(Beginning of RECORDS SUPPLIED)
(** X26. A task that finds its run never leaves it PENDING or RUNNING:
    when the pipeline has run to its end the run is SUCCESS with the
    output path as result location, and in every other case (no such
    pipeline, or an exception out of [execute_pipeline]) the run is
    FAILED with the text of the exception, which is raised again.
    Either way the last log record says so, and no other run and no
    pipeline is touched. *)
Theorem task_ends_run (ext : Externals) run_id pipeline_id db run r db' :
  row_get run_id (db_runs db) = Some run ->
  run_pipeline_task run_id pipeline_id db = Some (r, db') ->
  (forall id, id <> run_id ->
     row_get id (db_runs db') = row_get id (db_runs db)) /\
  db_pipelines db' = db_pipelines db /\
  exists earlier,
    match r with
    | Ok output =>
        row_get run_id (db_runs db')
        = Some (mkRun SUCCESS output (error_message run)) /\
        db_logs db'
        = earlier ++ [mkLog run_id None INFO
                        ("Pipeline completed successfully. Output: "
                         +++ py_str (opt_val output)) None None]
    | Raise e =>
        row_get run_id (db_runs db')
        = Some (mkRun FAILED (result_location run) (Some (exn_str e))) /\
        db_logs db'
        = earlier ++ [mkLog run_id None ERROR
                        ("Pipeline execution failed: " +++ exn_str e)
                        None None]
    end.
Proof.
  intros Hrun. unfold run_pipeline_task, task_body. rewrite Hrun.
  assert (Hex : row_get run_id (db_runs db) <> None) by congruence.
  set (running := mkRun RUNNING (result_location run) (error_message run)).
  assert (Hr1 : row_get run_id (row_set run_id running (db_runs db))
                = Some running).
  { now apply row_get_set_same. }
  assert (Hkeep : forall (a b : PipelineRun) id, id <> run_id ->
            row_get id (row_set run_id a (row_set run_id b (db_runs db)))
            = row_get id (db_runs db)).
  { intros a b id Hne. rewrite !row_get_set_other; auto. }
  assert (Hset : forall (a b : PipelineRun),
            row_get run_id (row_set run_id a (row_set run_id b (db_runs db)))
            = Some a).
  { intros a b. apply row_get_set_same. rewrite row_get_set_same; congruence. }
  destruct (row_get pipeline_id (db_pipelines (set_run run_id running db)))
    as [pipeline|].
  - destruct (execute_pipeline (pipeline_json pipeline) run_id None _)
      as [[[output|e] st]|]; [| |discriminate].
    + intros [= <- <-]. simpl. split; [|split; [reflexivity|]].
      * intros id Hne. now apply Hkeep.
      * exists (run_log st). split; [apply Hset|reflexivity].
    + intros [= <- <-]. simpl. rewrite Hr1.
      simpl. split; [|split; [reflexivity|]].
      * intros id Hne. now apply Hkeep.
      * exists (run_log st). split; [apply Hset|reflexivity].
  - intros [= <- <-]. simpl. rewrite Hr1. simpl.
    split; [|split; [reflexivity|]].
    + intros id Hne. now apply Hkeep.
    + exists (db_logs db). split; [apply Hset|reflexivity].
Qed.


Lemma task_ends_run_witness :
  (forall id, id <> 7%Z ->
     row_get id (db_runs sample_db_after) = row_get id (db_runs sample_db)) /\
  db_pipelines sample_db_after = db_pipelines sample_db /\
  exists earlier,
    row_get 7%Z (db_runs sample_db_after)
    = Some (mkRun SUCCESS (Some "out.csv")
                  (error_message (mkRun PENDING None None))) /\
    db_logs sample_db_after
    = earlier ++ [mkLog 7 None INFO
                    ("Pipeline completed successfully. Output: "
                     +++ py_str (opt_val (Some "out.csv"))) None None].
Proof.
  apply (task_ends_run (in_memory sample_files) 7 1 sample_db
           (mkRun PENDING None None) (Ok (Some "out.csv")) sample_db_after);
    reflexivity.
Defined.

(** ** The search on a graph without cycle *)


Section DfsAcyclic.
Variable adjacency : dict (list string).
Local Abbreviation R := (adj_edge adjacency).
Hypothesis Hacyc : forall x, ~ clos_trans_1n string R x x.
(End of RECORDS SUPPLIED)
* _TASK INSTRUCTIONS_:
Copy every record exactly as presented.

* _RESULT_:
(** X26. A task that finds its run never leaves it PENDING or RUNNING:
    when the pipeline has run to its end the run is SUCCESS with the
    output path as result location, and in every other case (no such
    pipeline, or an exception out of [execute_pipeline]) the run is
    FAILED with the text of the exception, which is raised again.
    Either way the last log record says so, and no other run and no
    pipeline is touched. *)
Theorem task_ends_run (ext : Externals) run_id pipeline_id db run r db' :
  row_get run_id (db_runs db) = Some run ->
  run_pipeline_task run_id pipeline_id db = Some (r, db') ->
  (forall id, id <> run_id ->
     row_get id (db_runs db') = row_get id (db_runs db)) /\
  db_pipelines db' = db_pipelines db /\
  exists earlier,
    match r with
    | Ok output =>
        row_get run_id (db_runs db')
        = Some (mkRun SUCCESS output (error_message run)) /\
        db_logs db'
        = earlier ++ [mkLog run_id None INFO
                        ("Pipeline completed successfully. Output: "
                         +++ py_str (opt_val output)) None None]
    | Raise e =>
        row_get run_id (db_runs db')
        = Some (mkRun FAILED (result_location run) (Some (exn_str e))) /\
        db_logs db'
        = earlier ++ [mkLog run_id None ERROR
                        ("Pipeline execution failed: " +++ exn_str e)
                        None None]
    end.
Proof.
  intros Hrun. unfold run_pipeline_task, task_body. rewrite Hrun.
  assert (Hex : row_get run_id (db_runs db) <> None) by congruence.
  set (running := mkRun RUNNING (result_location run) (error_message run)).
  assert (Hr1 : row_get run_id (row_set run_id running (db_runs db))
                = Some running).
  { now apply row_get_set_same. }
  assert (Hkeep : forall (a b : PipelineRun) id, id <> run_id ->
            row_get id (row_set run_id a (row_set run_id b (db_runs db)))
            = row_get id (db_runs db)).
  { intros a b id Hne. rewrite !row_get_set_other; auto. }
  assert (Hset : forall (a b : PipelineRun),
            row_get run_id (row_set run_id a (row_set run_id b (db_runs db)))
            = Some a).
  { intros a b. apply row_get_set_same. rewrite row_get_set_same; congruence. }
  destruct (row_get pipeline_id (db_pipelines (set_run run_id running db)))
    as [pipeline|].
  - destruct (execute_pipeline (pipeline_json pipeline) run_id None _)
      as [[[output|e] st]|]; [| |discriminate].
    + intros [= <- <-]. simpl. split; [|split; [reflexivity|]].
      * intros id Hne. now apply Hkeep.
      * exists (run_log st). split; [apply Hset|reflexivity].
    + intros [= <- <-]. simpl. rewrite Hr1.
      simpl. split; [|split; [reflexivity|]].
      * intros id Hne. now apply Hkeep.
      * exists (run_log st). split; [apply Hset|reflexivity].
  - intros [= <- <-]. simpl. rewrite Hr1. simpl.
    split; [|split; [reflexivity|]].
    + intros id Hne. now apply Hkeep.
    + exists (db_logs db). split; [apply Hset|reflexivity].
Qed.


Lemma task_ends_run_witness :
  (forall id, id <> 7%Z ->
     row_get id (db_runs sample_db_after) = row_get id (db_runs sample_db)) /\
  db_pipelines sample_db_after = db_pipelines sample_db /\
  exists earlier,
    row_get 7%Z (db_runs sample_db_after)
    = Some (mkRun SUCCESS (Some "out.csv")
                  (error_message (mkRun PENDING None None))) /\
    db_logs sample_db_after
    = earlier ++ [mkLog 7 None INFO
                    ("Pipeline completed successfully. Output: "
                     +++ py_str (opt_val (Some "out.csv"))) None None].
Proof.
  apply (task_ends_run (in_memory sample_files) 7 1 sample_db
           (mkRun PENDING None None) (Ok (Some "out.csv")) sample_db_after);
    reflexivity.
Defined.

(** ** The search on a graph without cycle *)


Section DfsAcyclic.
Variable adjacency : dict (list string).
Local Abbreviation R := (adj_edge adjacency).
Hypothesis Hacyc : forall x, ~ clos_trans_1n string R x x.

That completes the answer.